Guido et son frère
par
Jacques COLLIN DE PLANCY
Le frère qui oublie son frère
n’est plus un homme ;
il est un monstre.
S. JEAN CHRYSOSTOME.
Le même Pierre le Vénérable raconte encore l’histoire d’un seigneur de son temps, nommé Guy ou Guido, lequel avait reçu la mort dans un combat ; ce qui était fréquent au moyen âge, où les comtes et les barons étaient avant tout de grands batailleurs. Comme celui-là n’avait pas pu faire sa dernière confession, il apparut tout armé à un prêtre, quelque temps après sa mort.
Stéphane, lui dit-il (c’était le nom du prêtre), je vous prie d’aller trouver mon père Anselme ; vous lui direz que je le conjure de restituer un bœuf que j’ai pris à un paysan (il le désigna), et aussi de réparer le dommage que j’ai fait à un village qui ne m’appartenait pas, en lui imposant des charges injustes. Je n’ai pu ni confesser, ni expier ces deux péchés pour lesquels je suis tourmenté durement.
Pour assurance de ce que je vous dis, continua l’apparition, je vous annonce que, quand vous rentrerez dans votre maison, vous trouverez qu’on vous a volé l’argent que vous aviez épargné pour faire le pèlerinage de Saint-Jacques.
Le curé, de retour, reconnut en effet qu’on avait forcé son coffre et enlevé son argent ; mais il ne put s’acquitter de sa commission, parce que Anselme était absent.

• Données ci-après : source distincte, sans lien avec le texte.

(* ===== verification/RequestLine.v ===== *)
(** * ngx_http_parse_request_line ([src/http/ngx_http_parse.c])

    The request line parser: the fields of [ngx_http_request_t] it reads or
    writes, the [switch] state by state, the loop (an instance of [Fsm]) and
    the code after the loop.  Addresses are offsets in the request buffer and
    [NULL] is [None]. *)

From S2P Require Import Prelude Fsm.

(** ** Data *)

Inductive rl_st : Type :=
| sw_start | sw_method | sw_spaces_before_uri | sw_schema | sw_schema_slash
| sw_schema_slash_slash | sw_host_start | sw_host | sw_host_end
| sw_host_ip_literal | sw_port | sw_host_http_09 | sw_after_slash_in_uri
| sw_check_uri | sw_check_uri_http_09 | sw_uri | sw_http_09 | sw_http_H
| sw_http_HT | sw_http_HTT | sw_http_HTTP | sw_first_major_digit
| sw_major_digit | sw_first_minor_digit | sw_minor_digit
| sw_spaces_after_digit | sw_almost_done.

#[export] Instance rl_st_eq_dec : EqDecision rl_st.
Proof. solve_decision. Defined.

(** The fields of [ngx_http_request_t] the parser reads or writes. *)
Record request : Type := mk_request {
  rl_state : rl_st;  (** [r->state], the state saved between calls *)
  method : Z;
  http_major : Z;  (** bit field of 16 bits *)
  http_minor : Z;  (** bit field of 16 bits *)
  http_version : Z;
  complex_uri : bool;
  quoted_uri : bool;
  plus_in_uri : bool;
  space_in_uri : bool;
  request_start : option Z;
  request_end : option Z;
  method_end : option Z;
  schema_start : option Z;
  schema_end : option Z;
  host_start : option Z;
  host_end : option Z;
  port_end : option Z;
  uri_start : option Z;
  uri_end : option Z;
  uri_ext : option Z;
  args_start : option Z;
  http_protocol : option Z  (** [r->http_protocol.data] *)
}.

Definition set_rl_state (v : rl_st) (r : request) : request :=
  mk_request
    v (method r) (http_major r) (http_minor r) (http_version r) (complex_uri r)
    (quoted_uri r) (plus_in_uri r) (space_in_uri r) (request_start r) (request_end r)
    (method_end r) (schema_start r) (schema_end r) (host_start r) (host_end r) (port_end r)
    (uri_start r) (uri_end r) (uri_ext r) (args_start r) (http_protocol r).
Definition set_method (v : Z) (r : request) : request :=
  mk_request
    (rl_state r) v (http_major r) (http_minor r) (http_version r) (complex_uri r)
    (quoted_uri r) (plus_in_uri r) (space_in_uri r) (request_start r) (request_end r)
    (method_end r) (schema_start r) (schema_end r) (host_start r) (host_end r) (port_end r)
    (uri_start r) (uri_end r) (uri_ext r) (args_start r) (http_protocol r).
Definition set_http_major (v : Z) (r : request) : request :=
  mk_request
    (rl_state r) (method r) v (http_minor r) (http_version r) (complex_uri r) (quoted_uri r)
    (plus_in_uri r) (space_in_uri r) (request_start r) (request_end r) (method_end r)
    (schema_start r) (schema_end r) (host_start r) (host_end r) (port_end r) (uri_start r)
    (uri_end r) (uri_ext r) (args_start r) (http_protocol r).
Definition set_http_minor (v : Z) (r : request) : request :=
  mk_request
    (rl_state r) (method r) (http_major r) v (http_version r) (complex_uri r) (quoted_uri r)
    (plus_in_uri r) (space_in_uri r) (request_start r) (request_end r) (method_end r)
    (schema_start r) (schema_end r) (host_start r) (host_end r) (port_end r) (uri_start r)
    (uri_end r) (uri_ext r) (args_start r) (http_protocol r).
Definition set_http_version (v : Z) (r : request) : request :=
  mk_request
    (rl_state r) (method r) (http_major r) (http_minor r) v (complex_uri r) (quoted_uri r)
    (plus_in_uri r) (space_in_uri r) (request_start r) (request_end r) (method_end r)
    (schema_start r) (schema_end r) (host_start r) (host_end r) (port_end r) (uri_start r)
    (uri_end r) (uri_ext r) (args_start r) (http_protocol r).
Definition set_complex_uri (v : bool) (r : request) : request :=
  mk_request
    (rl_state r) (method r) (http_major r) (http_minor r) (http_version r) v (quoted_uri r)
    (plus_in_uri r) (space_in_uri r) (request_start r) (request_end r) (method_end r)
    (schema_start r) (schema_end r) (host_start r) (host_end r) (port_end r) (uri_start r)
    (uri_end r) (uri_ext r) (args_start r) (http_protocol r).
Definition set_quoted_uri (v : bool) (r : request) : request :=
  mk_request
    (rl_state r) (method r) (http_major r) (http_minor r) (http_version r) (complex_uri r) v
    (plus_in_uri r) (space_in_uri r) (request_start r) (request_end r) (method_end r)
    (schema_start r) (schema_end r) (host_start r) (host_end r) (port_end r) (uri_start r)
    (uri_end r) (uri_ext r) (args_start r) (http_protocol r).
Definition set_plus_in_uri (v : bool) (r : request) : request :=
  mk_request
    (rl_state r) (method r) (http_major r) (http_minor r) (http_version r) (complex_uri r)
    (quoted_uri r) v (space_in_uri r) (request_start r) (request_end r) (method_end r)
    (schema_start r) (schema_end r) (host_start r) (host_end r) (port_end r) (uri_start r)
    (uri_end r) (uri_ext r) (args_start r) (http_protocol r).
Definition set_space_in_uri (v : bool) (r : request) : request :=
  mk_request
    (rl_state r) (method r) (http_major r) (http_minor r) (http_version r) (complex_uri r)
    (quoted_uri r) (plus_in_uri r) v (request_start r) (request_end r) (method_end r)
    (schema_start r) (schema_end r) (host_start r) (host_end r) (port_end r) (uri_start r)
    (uri_end r) (uri_ext r) (args_start r) (http_protocol r).
Definition set_request_start (v : option Z) (r : request) : request :=
  mk_request
    (rl_state r) (method r) (http_major r) (http_minor r) (http_version r) (complex_uri r)
    (quoted_uri r) (plus_in_uri r) (space_in_uri r) v (request_end r) (method_end r)
    (schema_start r) (schema_end r) (host_start r) (host_end r) (port_end r) (uri_start r)
    (uri_end r) (uri_ext r) (args_start r) (http_protocol r).
Definition set_request_end (v : option Z) (r : request) : request :=
  mk_request
    (rl_state r) (method r) (http_major r) (http_minor r) (http_version r) (complex_uri r)
    (quoted_uri r) (plus_in_uri r) (space_in_uri r) (request_start r) v (method_end r)
    (schema_start r) (schema_end r) (host_start r) (host_end r) (port_end r) (uri_start r)
    (uri_end r) (uri_ext r) (args_start r) (http_protocol r).
Definition set_method_end (v : option Z) (r : request) : request :=
  mk_request
    (rl_state r) (method r) (http_major r) (http_minor r) (http_version r) (complex_uri r)
    (quoted_uri r) (plus_in_uri r) (space_in_uri r) (request_start r) (request_end r) v
    (schema_start r) (schema_end r) (host_start r) (host_end r) (port_end r) (uri_start r)
    (uri_end r) (uri_ext r) (args_start r) (http_protocol r).
Definition set_schema_start (v : option Z) (r : request) : request :=
  mk_request
    (rl_state r) (method r) (http_major r) (http_minor r) (http_version r) (complex_uri r)
    (quoted_uri r) (plus_in_uri r) (space_in_uri r) (request_start r) (request_end r)
    (method_end r) v (schema_end r) (host_start r) (host_end r) (port_end r) (uri_start r)
    (uri_end r) (uri_ext r) (args_start r) (http_protocol r).
Definition set_schema_end (v : option Z) (r : request) : request :=
  mk_request
    (rl_state r) (method r) (http_major r) (http_minor r) (http_version r) (complex_uri r)
    (quoted_uri r) (plus_in_uri r) (space_in_uri r) (request_start r) (request_end r)
    (method_end r) (schema_start r) v (host_start r) (host_end r) (port_end r) (uri_start r)
    (uri_end r) (uri_ext r) (args_start r) (http_protocol r).
Definition set_host_start (v : option Z) (r : request) : request :=
  mk_request
    (rl_state r) (method r) (http_major r) (http_minor r) (http_version r) (complex_uri r)
    (quoted_uri r) (plus_in_uri r) (space_in_uri r) (request_start r) (request_end r)
    (method_end r) (schema_start r) (schema_end r) v (host_end r) (port_end r) (uri_start r)
    (uri_end r) (uri_ext r) (args_start r) (http_protocol r).
Definition set_host_end (v : option Z) (r : request) : request :=
  mk_request
    (rl_state r) (method r) (http_major r) (http_minor r) (http_version r) (complex_uri r)
    (quoted_uri r) (plus_in_uri r) (space_in_uri r) (request_start r) (request_end r)
    (method_end r) (schema_start r) (schema_end r) (host_start r) v (port_end r)
    (uri_start r) (uri_end r) (uri_ext r) (args_start r) (http_protocol r).
Definition set_port_end (v : option Z) (r : request) : request :=
  mk_request
    (rl_state r) (method r) (http_major r) (http_minor r) (http_version r) (complex_uri r)
    (quoted_uri r) (plus_in_uri r) (space_in_uri r) (request_start r) (request_end r)
    (method_end r) (schema_start r) (schema_end r) (host_start r) (host_end r) v
    (uri_start r) (uri_end r) (uri_ext r) (args_start r) (http_protocol r).
Definition set_uri_start (v : option Z) (r : request) : request :=
  mk_request
    (rl_state r) (method r) (http_major r) (http_minor r) (http_version r) (complex_uri r)
    (quoted_uri r) (plus_in_uri r) (space_in_uri r) (request_start r) (request_end r)
    (method_end r) (schema_start r) (schema_end r) (host_start r) (host_end r) (port_end r) v
    (uri_end r) (uri_ext r) (args_start r) (http_protocol r).
Definition set_uri_end (v : option Z) (r : request) : request :=
  mk_request
    (rl_state r) (method r) (http_major r) (http_minor r) (http_version r) (complex_uri r)
    (quoted_uri r) (plus_in_uri r) (space_in_uri r) (request_start r) (request_end r)
    (method_end r) (schema_start r) (schema_end r) (host_start r) (host_end r) (port_end r)
    (uri_start r) v (uri_ext r) (args_start r) (http_protocol r).
Definition set_uri_ext (v : option Z) (r : request) : request :=
  mk_request
    (rl_state r) (method r) (http_major r) (http_minor r) (http_version r) (complex_uri r)
    (quoted_uri r) (plus_in_uri r) (space_in_uri r) (request_start r) (request_end r)
    (method_end r) (schema_start r) (schema_end r) (host_start r) (host_end r) (port_end r)
    (uri_start r) (uri_end r) v (args_start r) (http_protocol r).
Definition set_args_start (v : option Z) (r : request) : request :=
  mk_request
    (rl_state r) (method r) (http_major r) (http_minor r) (http_version r) (complex_uri r)
    (quoted_uri r) (plus_in_uri r) (space_in_uri r) (request_start r) (request_end r)
    (method_end r) (schema_start r) (schema_end r) (host_start r) (host_end r) (port_end r)
    (uri_start r) (uri_end r) (uri_ext r) v (http_protocol r).
Definition set_http_protocol (v : option Z) (r : request) : request :=
  mk_request
    (rl_state r) (method r) (http_major r) (http_minor r) (http_version r) (complex_uri r)
    (quoted_uri r) (plus_in_uri r) (space_in_uri r) (request_start r) (request_end r)
    (method_end r) (schema_start r) (schema_end r) (host_start r) (host_end r) (port_end r)
    (uri_start r) (uri_end r) (uri_ext r) (args_start r) v.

Peu de jours après, le même Guido apparut une seconde fois pour reprocher à Stéphane sa négligence. Le bon curé s’excusa sur l’impossibilité où il s’était trouvé jusque-là de rencontrer Anselme ; mais apprenant qu’il était revenu dans son manoir, il s’y rendit et remplit fidèlement sa commission.
Il fut accueilli très sèchement. Anselme lui répondit qu’il n’était pas obligé de faire pénitence pour les péchés de son frère ; et sur ces paroles il le congédia.
Le mort, qui ne ressentait aucun soulagement, se montra une troisième fois, et en gémissant sur la dureté de son frère, il supplia l’honnête serviteur de Dieu d’avoir lui-même compassion de sa détresse et de le secourir dans son extrémité. Stéphane ému le promit. Il restitua le prix du bœuf volé, fit des aumônes au village maltraité, dit des prières, recommanda le défunt à tous les gens de bien qu’il connaissait, et dès lors Guido ne reparut plus.
Jacques COLLIN DE PLANCY,
Légendes de l’autre monde, s. d.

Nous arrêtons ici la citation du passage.